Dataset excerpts
(** *** Weights under the operations of the script *)

Lemma list_sum_map_le (f g : node → nat) (ks : list node) :
  Forall (λ k, f k ≤ g k) ks → list_sum (map f ks) ≤ list_sum (map g ks).
Proof. induction 1; simpl; lia. Qed.

Lemma list_sum_map_eq (f g : node → nat) (ks : list node) :
  Forall (λ k, f k = g k) ks → list_sum (map f ks) = list_sum (map g ks).
Proof. induction 1; simpl; lia. Qed.

Lemma weight_le (w w' : props → nat) (n : node) :
  (∀ pr, w pr ≤ w' pr) → weight w n ≤ weight w' n.
Proof.
  intros Hw. induction n as [s | pr ks IH] using node_ind_kids; simpl; [done |].
  pose proof (list_sum_map_le _ _ ks IH). specialize (Hw pr). lia.
Qed.

Lemma weight_desc_le (w w' : props → nat) (n : node) :
  (∀ pr, w pr ≤ w' pr) → weight_desc w n ≤ weight_desc w' n.
Proof.
  intros Hw. destruct n as [s | pr ks]; simpl; [done |].
  apply list_sum_map_le, Forall_forall. intros k _. by apply weight_le.
Qed.

Lemma weight_desc_le_weight (w : props → nat) (n : node) :
  weight_desc w n ≤ weight w n.
Proof. destruct n; simpl; lia. Qed.

Lemma weight_map_incl (w : props → nat) (h : props → props) (n : node) :
  weight w (map_incl h n) = weight (λ pr, w (h pr)) n.
Proof.
  induction n as [s | pr ks IH] using node_ind_kids; simpl; [done |].
  f_equal. rewrite map_map. by apply list_sum_map_eq.
Qed.

Lemma weight_desc_map_desc (w : props → nat) (h : props → props) (n : node) :
  weight_desc w (map_desc h n) = weight_desc (λ pr, w (h pr)) n.
Proof.
  destruct n as [s | pr ks]; simpl; [done |].
  rewrite map_map. apply list_sum_map_eq, Forall_forall.
  intros k _. apply weight_map_incl.
Qed.
(** X6.  With positive NOI and value, every returned scenario is priced at
    the treasury rate of the configured term plus its spread over 100.  The
    spread is 300 for CMBS and 150 for a debt fund whatever the step-down
    flag; for Fannie/Freddie it is 150 from a loan of 6,000,000 and 200
    under it, plus the tier adjustment, plus 50 with the step-down option.
    The rate lies between 5.25 and 7.85 percent. *)
Theorem X6_interest_rate (self : LoanSizingEngine) (sd : bool) :
  0 < noi self -> 0 < property_value self ->
  exists l,
    calculate_loan_scenarios self sd = Ok l
    /\ forall s, In s l ->
         exists tier,
           applicable (LoanScenario.loan_type s) tier
           /\ LoanScenario.tier_name s = option_map TierPricing.tier_name tier
           /\ LoanScenario.step_down_prepay s = sd
           /\ LoanScenario.treasury_rate s = get_treasury_rate self
           /\ LoanScenario.interest_rate s
              = LoanScenario.treasury_rate s + LoanScenario.spread s / 100
           /\ LoanScenario.spread s
              == match LoanScenario.loan_type s with
                 | FANNIE_FREDDIE =>
                     fannie_freddie_base_spread (LoanScenario.loan_amount s)
                     + tier_adjustment tier + (if sd then 50 else 0)
                 | CMBS => 300
                 | DEBT_FUND => 150
                 end
           /\ 5.25 <= LoanScenario.interest_rate s <= 7.85.
Proof.
  intros Hnoi Hpv.
  destruct (calculate_loan_scenarios_ok self sd Hnoi Hpv) as (l0 & _ & Hl).
  exists (sort_desc l0). split; [exact Hl|].
  intros s HIn.
  destruct (emitted_pricing _ _ _ _ Hl HIn) as (tier & Happ & Hname & Hs).
  exists tier.
  pose proof (single_scenario_pricing _ _ _ _ _ _ Hs)
    as (_ & Htr & Hsp & Hir & Hsd & _).
  repeat split; trivial.
  - rewrite Hsp. now apply configured_spread.
  - rewrite Hir, Htr, Hsp.
    pose proof (treasury_rate_pos self).
    pose proof (configured_spread_pos (LoanScenario.loan_type s) tier
                  (LoanScenario.loan_amount s) sd Happ).
    unfold get_treasury_rate, treasury_rates in *.
    destruct (treasury_term self); lraq.
  - rewrite Hir, Htr, Hsp.
    pose proof (treasury_rate_le self).
    pose proof (configured_spread_le (LoanScenario.loan_type s) tier
                  (LoanScenario.loan_amount s) sd Happ).
    lraq.
Qed.

Lemma X6_witness :
  exists l,
    calculate_loan_scenarios engine_10M_100M true = Ok l
    /\ forall s, In s l ->
         exists tier,
           applicable (LoanScenario.loan_type s) tier
           /\ LoanScenario.tier_name s = option_map TierPricing.tier_name tier
           /\ LoanScenario.step_down_prepay s = true
           /\ LoanScenario.treasury_rate s = get_treasury_rate engine_10M_100M
           /\ LoanScenario.interest_rate s
              = LoanScenario.treasury_rate s + LoanScenario.spread s / 100
           /\ LoanScenario.spread s
              == match LoanScenario.loan_type s with
                 | FANNIE_FREDDIE =>
                     fannie_freddie_base_spread (LoanScenario.loan_amount s)
                     + tier_adjustment tier + (if true then 50 else 0)
                 | CMBS => 300
                 | DEBT_FUND => 150
                 end
           /\ 5.25 <= LoanScenario.interest_rate s <= 7.85.
Proof.
  apply (X6_interest_rate engine_10M_100M true); reflexivity.
Defined.

(** ** Loan sizing: payment and coverage *)

(** Bernoulli's inequality for the growth factor. *)
Lemma growth_factor_ge (r : Q) (k : nat) :
  0 <= r -> 1 + inject_Z (Z.of_nat k) * r <= (1 + r) ^ Z.of_nat k.
Proof.
  intros Hr. induction k as [| k IH].
  - simpl. change (inject_Z 0) with 0. lra.
  - rewrite Nat2Z.inj_succ. unfold Z.succ.
    rewrite Qpower_plus by lra. rewrite inject_Z_plus.
    change ((1 + r) ^ 1) with (1 + r).
    set (p := (1 + r) ^ Z.of_nat k) in *.
    set (n := inject_Z (Z.of_nat k)) in *.
    assert (Hn : 0 <= n).
    { unfold n. change 0 with (inject_Z 0). rewrite <- Zle_Qle. lia. }
    assert (H1 : (1 + n * r) * (1 + r) <= p * (1 + r)).
    { apply Qmult_le_compat_r; lra. }
    assert (H2 : 0 <= n * r * r).
    { apply Qmult_le_0_compat; [apply Qmult_le_0_compat|]; trivial. }
    change (inject_Z 1) with 1.
    assert (E : (1 + n * r) * (1 + r) == 1 + (n + 1) * r + n * r * r) by ring.
    lra.
Qed.

(** The payment and coverage of an interest-only program. *)
Lemma interest_only_payment (self : LoanSizingEngine) (c : LoanConstraints.t)
  (la rate payment : Q) (dscr : xfloat) :
  LoanConstraints.interest_only c = true ->
  0 < la -> 0 < rate ->
  payment_and_dscr self c la rate = Ok (payment, dscr) ->
  payment = la * (rate / 100) / 12
  /\ 0 < payment
  /\ dscr = Fin (noi self / 12 / payment).
Proof.
  intros Hio Hla Hrate. unfold payment_and_dscr. rewrite Hio.
  set (p := la * (rate / 100) / 12).
  assert (Hp : 0 < p).
  { unfold p. apply Qlt_shift_div_l; [lra|].
    rewrite Qmult_0_l. apply Qmult_lt_0_compat; [trivial|].
    apply Qlt_shift_div_l; lra. }
  apply Qlt_bool_iff in Hp as Hpb. rewrite Hpb.
  rewrite pydiv_ok by lra. simpl.
  intros H; inversion H; subst. auto.
Qed.

(** The payment and coverage of an amortizing program. *)
Lemma amortizing_payment (self : LoanSizingEngine) (c : LoanConstraints.t)
  (years : Z) (la rate payment : Q) (dscr : xfloat) :
  LoanConstraints.interest_only c = false ->
  LoanConstraints.amortization_years c = Some years -> (0 < years)%Z ->
  0 < la -> 0 < rate ->
  payment_and_dscr self c la rate = Ok (payment, dscr) ->
  let r := rate / 100 / 12 in
  let p := (1 + r) ^ (years * 12) in
  1 < p
  /\ payment = la * (r * p) / (p - 1)
  /\ 0 < payment
  /\ dscr = Fin (noi self / 12 / payment).
Proof.
  intros Hio Hy Hpos Hla Hrate. unfold payment_and_dscr. rewrite Hio, Hy.
  cbv zeta.
  set (r := rate / 100 / 12).
  assert (Hr : 0 < r).
  { unfold r. apply Qlt_shift_div_l; [lra|].
    apply Qlt_shift_div_l; lra. }
  apply Qlt_bool_iff in Hr as Hrb. rewrite Hrb.
  set (p := (1 + r) ^ (years * 12)).
  assert (Hpow : 1 < p).
  { unfold p. apply Qpower_1_lt; [lra | lia]. }
  rewrite pydiv_ok by lra. simpl bind.
  set (pay := la * (r * p) / (p - 1)).
  assert (Hpay : 0 < pay).
  { unfold pay. apply Qlt_shift_div_l; [lra|].
    rewrite Qmult_0_l. apply Qmult_lt_0_compat; [trivial|].
    apply Qmult_lt_0_compat; lra. }
  apply Qlt_bool_iff in Hpay as Hpb. rewrite Hpb.
  rewrite pydiv_ok by lra. simpl.
  intros H; inversion H; subst. auto.
Qed.

Lemma configured_rate_bounds (self : LoanSizingEngine) (lt : LoanType)
  (tier : option TierPricing.t) (la : Q) (sd : bool) :
  applicable lt tier ->
  5.25 <= get_treasury_rate self
          + _calculate_spread lt (_define_loan_types lt) tier la sd / 100
  <= 7.85.
Proof.
  intros Happ.
  pose proof (configured_spread_pos lt tier la sd Happ).
  pose proof (configured_spread_le lt tier la sd Happ).
  unfold get_treasury_rate, treasury_rates.
  destruct (treasury_term self); split; lraq.
Qed.

(** An amortizing payment repays principal: twelve payments stay under the
    loan amount while the monthly rate is under 8 percent and the term is
    at least [k] months with [k >= 300]. *)
Lemma annuity_bounds (la r p : Q) (k : nat) :
  0 < la -> 0 < r -> r <= 8 # 100 -> (300 <= k)%nat ->
  1 + inject_Z (Z.of_nat k) * r <= p ->
  la * r < la * (r * p) / (p - 1)
  /\ la * (r * p) / (p - 1) * 12 <= la.
Proof.
  intros Hla Hr Hr8 Hk Hp.
  assert (Hn : 300 <= inject_Z (Z.of_nat k)).
  { change 300 with (inject_Z 300). rewrite <- Zle_Qle. lia. }
  set (n := inject_Z (Z.of_nat k)) in *.
  assert (Hnr : 300 * r <= n * r) by (apply Qmult_le_compat_r; lra).
  assert (Hp1 : 0 < p - 1) by lra.
  split.
  - apply Qlt_shift_div_l; [exact Hp1|].
    assert (E : la * (r * p) - la * r * (p - 1) == la * r) by ring.
    assert (0 < la * r) by (apply Qmult_lt_0_compat; trivial).
    lra.
  - assert (K : la * (r * p) / (p - 1) <= la * (1 # 12)).
    { apply Qle_shift_div_r; [exact Hp1|].
      assert (H1 : 0 <= (p - (1 + 300 * r)) * (1 - 12 * r)).
      { apply Qmult_le_0_compat; lra. }
      assert (H2 : 0 <= r * (288 - 3600 * r)).
      { apply Qmult_le_0_compat; lra. }
      assert (H3 : 0 <= la * ((p - (1 + 300 * r)) * (1 - 12 * r)
                              + r * (288 - 3600 * r))).
      { apply Qmult_le_0_compat; lra. }
      assert (E : la * (1 # 12) * (p - 1) - la * (r * p)
                  == la * ((p - (1 + 300 * r)) * (1 - 12 * r)
                           + r * (288 - 3600 * r)) * (1 # 12)) by ring.
      lra. }
    lra.
Qed.

Lemma coverage_from_service (m la payment n : Q) :
  0 < m -> 0 < payment -> payment * 12 <= la -> la * m <= n ->
  m <= n / 12 / payment.
Proof.
  intros Hm Hp Hs Hn.
  apply Qle_shift_div_l; [exact Hp|].
  assert (H : m * (payment * 12) <= m * la).
  { apply Qmult_le_l; trivial. }
  lraq.
Qed.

■ **Problem statement**: Copy out only the lines of the records above from the one with "(tier : option" through the one with "1 + inject_Z (Z.of_nat k) * r <= p ->", exactly as they stand, both included.

■ **Exercise response**:
  (tier : option TierPricing.t) (la : Q) (sd : bool) :
  applicable lt tier ->
  5.25 <= get_treasury_rate self
          + _calculate_spread lt (_define_loan_types lt) tier la sd / 100
  <= 7.85.
Proof.
  intros Happ.
  pose proof (configured_spread_pos lt tier la sd Happ).
  pose proof (configured_spread_le lt tier la sd Happ).
  unfold get_treasury_rate, treasury_rates.
  destruct (treasury_term self); split; lraq.
Qed.

(** An amortizing payment repays principal: twelve payments stay under the
    loan amount while the monthly rate is under 8 percent and the term is
    at least [k] months with [k >= 300]. *)
Lemma annuity_bounds (la r p : Q) (k : nat) :
  0 < la -> 0 < r -> r <= 8 # 100 -> (300 <= k)%nat ->
  1 + inject_Z (Z.of_nat k) * r <= p ->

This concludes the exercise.